Start of Block

(** * STT_Voice_Spliter.py: a shallow embedding and its verified properties

    The script installs its tools on first run, converts an audio file to
    MP3, cuts it into speech segments found by a voice-activity detector
    and transcribes every segment with an external binary.

    Embedding conventions.
    - A Python [str] is the list of its Unicode code points ([list N]).
    - A Python [float] is an IEEE 754 binary64 value: [spec_float] with the
      Standard Library's executable operations at precision 53.
    - The file system, the global [vad_config] and the console are threaded
      through a state-and-exception monad [M]; every run also yields the
      chronological trace of what the program printed and which external
      tools it started.
    - Everything outside the script (external processes, the VAD model, the
      directory listing, the JSON parser, the command line) is a field of
      the record [Env]; all theorems hold for every [Env].
    - The functions [is_installed], [install_with_brew], [get_file_size]
      and [download_with_progress_aiohttp] are never called by the script
      and are not embedded; [save_config], not called either, is. *)

From Stdlib Require Import ZArith NArith List Lia.
From Stdlib Require Import Strings.String Strings.Ascii Floats.SpecFloat.
From Stdlib Require Import Numbers.DecimalZ.
From stdpp Require Import base option list gmap sorting.

Open Scope Z_scope.

(** ** Python strings *)

Abbreviation pystr := (list N).

(** A literal: the code points of an ASCII string. *)
Definition u (s : string) : pystr := N_of_ascii <$> list_ascii_of_string s.

Definition LF : N := 10%N.
Definition CR : N := 13%N.
Definition SPACE : N := 32%N.
Definition DOT : N := 46%N.
Definition SLASH : N := 47%N.

(** [str.lower()].  Only the ASCII capitals are mapped.  No code point
    outside ASCII has a Unicode lower-case form containing one of the
    characters of ".mp3", so [s.lower().endswith(".mp3")], the only use of
    [lower] in the script, is decided by this mapping for every string. *)
Definition lower_char (c : N) : N :=
  if ((65 <=? c) && (c <=? 90))%N then (c + 32)%N else c.

Definition lower (s : pystr) : pystr := lower_char <$> s.

Definition endswith (s suffix : pystr) : bool := bool_decide (suffix `suffix_of` s).

Definition startswith (s prefix : pystr) : bool := bool_decide (prefix `prefix_of` s).

(** The parts of [s] before and after the last occurrence of [c]. *)
Fixpoint rpartition (c : N) (s : pystr) : option (pystr * pystr) :=
  match s with
  | [] => None
  | x :: t =>
      match rpartition c t with
      | Some (h, r) => Some (x :: h, r)
      | None => if (x =? c)%N then Some ([], t) else None
      end
  end.

(** [s.rsplit(c, 1)] for a one-character separator. *)
Definition rsplit1 (c : N) (s : pystr) : list pystr :=
  match rpartition c s with
  | Some (h, r) => [h; r]
  | None => [s]
  end.

(** Indexing a list that is known to be non-empty: [l[0]]. *)
Definition item0 (l : list pystr) : pystr := default [] (l !! 0%nat).

(** [s.rfind(c)]: index of the last occurrence, [-1] when there is none. *)
Definition rfind (c : N) (s : pystr) : Z :=
  match rpartition c s with
  | Some (h, _) => Z.of_nat (length h)
  | None => -1
  end.

(** [s[i:j]] for [0 <= i]. *)
Definition slice (s : pystr) (i j : Z) : pystr :=
  take (Z.to_nat (j - i)) (drop (Z.to_nat i) s).

(** [posixpath.basename]. *)
Definition basename (p : pystr) : pystr := drop (Z.to_nat (rfind SLASH p + 1)) p.

(** [s.rstrip("/")]. *)
Fixpoint lstrip_slashes (s : pystr) : pystr :=
  match s with
  | c :: t => if (c =? SLASH)%N then lstrip_slashes t else s
  | [] => []
  end.

Definition rstrip_slashes (s : pystr) : pystr := reverse (lstrip_slashes (reverse s)).

(** [posixpath.dirname]: what precedes the last slash, without its
    trailing slashes unless it is made of slashes only. *)
Definition dirname (p : pystr) : pystr :=
  let head := take (Z.to_nat (rfind SLASH p + 1)) p in
  if forallb (fun c => (c =? SLASH)%N) head then head else rstrip_slashes head.
Lemma num_rstrip_split s :
  ∃ b, s = Num.rstrip s +:+ b ∧ all_chars Num.isspace b = true.
Proof.
  induction s as [|c s (b & Hs & Hb)]; simpl.
  - by exists "".
  - destruct (Num.rstrip s) as [|c' r] eqn:Hr.
    + change ("" +:+ b) with b in Hs. subst b.
      destruct (Num.isspace c) eqn:Hc.
      * exists (String c s). simpl. by rewrite Hc, Hb.
      * by exists s.
    + exists b. rewrite app_cons. split; [by f_equal|done].
Qed.

Lemma strip_numeric s :
  all_chars numeric_char (Num.strip s) = true → all_chars numeric_char s = true.
Proof.
  unfold Num.strip. intros Hs.
  destruct (num_lstrip_split s) as (a & Hsa & Ha).
  destruct (num_rstrip_split (Num.lstrip s)) as (b & Hsb & Hb).
  assert (∀ x, all_chars Num.isspace x = true → all_chars numeric_char x = true)
    as Hspace.
  { induction x as [|c x IH]; simpl; [done|]. intros [Hc Hx]%andb_true_iff.
    rewrite (IH Hx), andb_true_r. unfold numeric_char.
    by rewrite (num_isspace c Hc), !orb_true_r. }
  rewrite Hsa, Hsb, !all_chars_app, Hs, !Hspace; done.
Qed.

Lemma int_of_str_numeric s n :
  Num.int_of_str s = Ok n → all_chars numeric_char s = true.
Proof.
  unfold Num.int_of_str. intros Hn. apply strip_numeric.
  destruct (Num.split_sign (Num.strip s)) as [neg body] eqn:Hsign.
  destruct (Num.digitpart body) as [ds|] eqn:Hds; [|done].
  apply digitpart_from_numeric in Hds.
  unfold Num.split_sign in Hsign.
  repeat case_match; simplify_eq; try done.
Qed.
End strings.

(** * The coercions return *)

Lemma try_except_returns {A} (body : py A) (a : A) :
  ∃ r, try_except body (Ok a) = Ok r.
Proof. destruct body; simpl; eauto. Qed.

Lemma to_int_returns v : ∃ ok n, to_int v = Ok (ok, n).
Proof.
  unfold to_int. destruct (is_empty v); [eauto|].
  destruct (try_except_returns
    (let s := Str.strip (str v) in
     let s0 := if Str.endswith (Str.lower s) ".0" then Str.drop_last 2 s else s in
     if Str.contains "." s0 then Ok (false, None)
     else n ← Num.int_of_str s0; Ok (true, Some n)) (false, None)) as [[ok n] Hr].
  eauto.
Qed.

Lemma to_float_returns v : ∃ ok x, to_float v = Ok (ok, x).
Proof.
  unfold to_float. destruct (is_empty v); [eauto|].
  destruct (try_except_returns
    (x ← Num.float_of_str (Str.strip (str v)); Ok (true, Some x)) (false, None))
    as [[ok x] Hr].
  eauto.
Qed.

Lemma parse_and_format_date_returns `{Pandas} v :
  ∃ ok s, parse_and_format_date v = Ok (ok, s).
Proof.
  unfold parse_and_format_date. destruct (is_empty v); [eauto|].
  destruct (try_except_returns
    (dt ← to_datetime (Str.strip (str v)); formatted ← strftime dt;
     Ok (true, Some formatted)) (false, None)) as [[ok s] Hr].
  eauto.
Qed.


Lemma hoare_has_column {A} (P : vstate → Prop) col (f : bool → V A) Q E :
  (∀ b, hoare (λ st, P st ∧ frame_has (st_df st) col = b) (f b) Q E) →
  hoare P (has_column col ≫= f) Q E.
Proof.
  intros Hf. eapply hoare_bind; [|apply Hf].
  apply hoare_gets. auto.
Qed.

(** Reading does not change the store. *)
Lemma df_at_reads (I : vstate → Prop) idx col :
  hoare I (df_at idx col) (λ _, I) (λ _, I).
Proof. intros st Hst. unfold df_at. by destruct (frame_at _ _ _). Qed.

Lemma read_approach_raw_reads (I : vstate → Prop) idx :
  hoare I (read_approach_raw idx) (λ _, I) (λ _, I).
Proof.
  unfold read_approach_raw. apply hoare_has_column. intros [].
  - eapply hoare_consequence; [apply (df_at_reads I)|by intros ? [??]|done..].
  - apply hoare_ret. by intros ? [??].
Qed.

Lemma attempt_reads {A} (I : vstate → Prop) (m : V A) E :
  hoare I m (λ _, I) (λ _, I) → hoare I (attempt m) (λ _, I) E.
Proof. intros Hm. by apply hoare_attempt. Qed.

Lemma hoare_df_items {A} (P : vstate → Prop) col (f : list (nat * value) → V A) Q E :
  (∀ items,
     hoare (λ st, P st ∧ frame_items (st_df st) col = Ok items) (f items) Q E) →
  hoare (λ st, P st ∧ frame_has (st_df st) col = true) (df_items col ≫= f) Q E.
Proof.
  intros Hf st [Hst Hcol]. unfold mbind, StE_bind, df_items.
  destruct (frame_items (st_df st) col) as [items|e] eqn:Hitems.
  - by apply (Hf items).
  - unfold frame_items in Hitems. by rewrite Hcol in Hitems.
Qed.

(** A loop over the items of a column of the frame. *)
Lemma for_each_touched {B} C fixed E st0 col items
    (body : nat * value → B → V B) acc :
  (∀ row b, col ∈ columns (st_df st0) → (row.1 < length (rows (st_df st0)))%nat →
     hoare (touched C fixed st0) (body row b) (λ _, touched C fixed st0) E) →
  hoare (λ st, touched C fixed st0 st ∧ frame_items (st_df st) col = Ok items)
    (for_each items body acc) (λ _, touched C fixed st0) E.
Proof.
  intros Hbody st [Hst Hitems].
  apply frame_items_in_range in Hitems as [Hin Hrange].
  rewrite (touched_columns _ _ _ _ Hst) in Hin.
  rewrite (touched_nrows _ _ _ _ Hst) in Hrange.
  apply (hoare_for_each (λ _, touched C fixed st0) E
           (λ row, (row.1 < length (rows (st_df st0)))%nat)); auto.
Qed.

Lemma items_loop_touched {B} C fixed E st0 col (body : nat * value → B → V B) acc :
  (∀ row b, col ∈ columns (st_df st0) → (row.1 < length (rows (st_df st0)))%nat →
     hoare (touched C fixed st0) (body row b) (λ _, touched C fixed st0) E) →
  hoare (λ st, touched C fixed st0 st ∧ frame_has (st_df st) col = true)
    (items ← df_items col; for_each items body acc)
    (λ _, touched C fixed st0) E.
Proof. intros Hbody. apply hoare_df_items. intros items. by apply for_each_touched. Qed.

Section rules.
Context {pandas : Pandas}.
Implicit Types (st : vstate) (row : nat * value).

Lemma final_value_message_returns val : ∃ m, final_value_message val = Ok m.
Proof.
  unfold final_value_message. destruct (is_empty val); [eauto|].
  destruct (to_int_returns val) as (ok & n & ->). simpl.
  destruct ok; simpl; eauto.
Qed.

Lemma final_value_row_touched st0 row issues :
  "final_value" ∈ columns (st_df st0) →
  (row.1 < length (rows (st_df st0)))%nat →
  hoare (touched ["final_value"] [] st0) (final_value_row row issues)
    (λ _, touched ["final_value"] [] st0) never.
Proof.
  intros Hcol Hidx. destruct row as [idx val]. unfold final_value_row.
  eapply hoare_bind with (R := λ _, touched _ _ st0).
  { apply hoare_lift. intros s Hs.
    by destruct (final_value_message_returns val) as [m ->]. }
  intros [msg|]; [|by apply hoare_ret].
  destruct (Str.truthy msg); [|by apply hoare_ret].
  eapply hoare_bind; [apply flag_touched; [set_solver|done..]|].
  intros ?. by apply hoare_ret.
Qed.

End of Block

◆ **Directions**
Your answer should be the lines above, from the line containing "Definition DOT : N := 46%N." up to and including the line containing "let head := take", reproduced exactly and with nothing else.

◆ **Answer for the task**
Definition DOT : N := 46%N.
Definition SLASH : N := 47%N.

(** [str.lower()].  Only the ASCII capitals are mapped.  No code point
    outside ASCII has a Unicode lower-case form containing one of the
    characters of ".mp3", so [s.lower().endswith(".mp3")], the only use of
    [lower] in the script, is decided by this mapping for every string. *)
Definition lower_char (c : N) : N :=
  if ((65 <=? c) && (c <=? 90))%N then (c + 32)%N else c.

Definition lower (s : pystr) : pystr := lower_char <$> s.

Definition endswith (s suffix : pystr) : bool := bool_decide (suffix `suffix_of` s).

Definition startswith (s prefix : pystr) : bool := bool_decide (prefix `prefix_of` s).

(** The parts of [s] before and after the last occurrence of [c]. *)
Fixpoint rpartition (c : N) (s : pystr) : option (pystr * pystr) :=
  match s with
  | [] => None
  | x :: t =>
      match rpartition c t with
      | Some (h, r) => Some (x :: h, r)
      | None => if (x =? c)%N then Some ([], t) else None
      end
  end.

(** [s.rsplit(c, 1)] for a one-character separator. *)
Definition rsplit1 (c : N) (s : pystr) : list pystr :=
  match rpartition c s with
  | Some (h, r) => [h; r]
  | None => [s]
  end.

(** Indexing a list that is known to be non-empty: [l[0]]. *)
Definition item0 (l : list pystr) : pystr := default [] (l !! 0%nat).

(** [s.rfind(c)]: index of the last occurrence, [-1] when there is none. *)
Definition rfind (c : N) (s : pystr) : Z :=
  match rpartition c s with
  | Some (h, _) => Z.of_nat (length h)
  | None => -1
  end.

(** [s[i:j]] for [0 <= i]. *)
Definition slice (s : pystr) (i j : Z) : pystr :=
  take (Z.to_nat (j - i)) (drop (Z.to_nat i) s).

(** [posixpath.basename]. *)
Definition basename (p : pystr) : pystr := drop (Z.to_nat (rfind SLASH p + 1)) p.

(** [s.rstrip("/")]. *)
Fixpoint lstrip_slashes (s : pystr) : pystr :=
  match s with
  | c :: t => if (c =? SLASH)%N then lstrip_slashes t else s
  | [] => []
  end.

Definition rstrip_slashes (s : pystr) : pystr := reverse (lstrip_slashes (reverse s)).

(** [posixpath.dirname]: what precedes the last slash, without its
    trailing slashes unless it is made of slashes only. *)
Definition dirname (p : pystr) : pystr :=
  let head := take (Z.to_nat (rfind SLASH p + 1)) p in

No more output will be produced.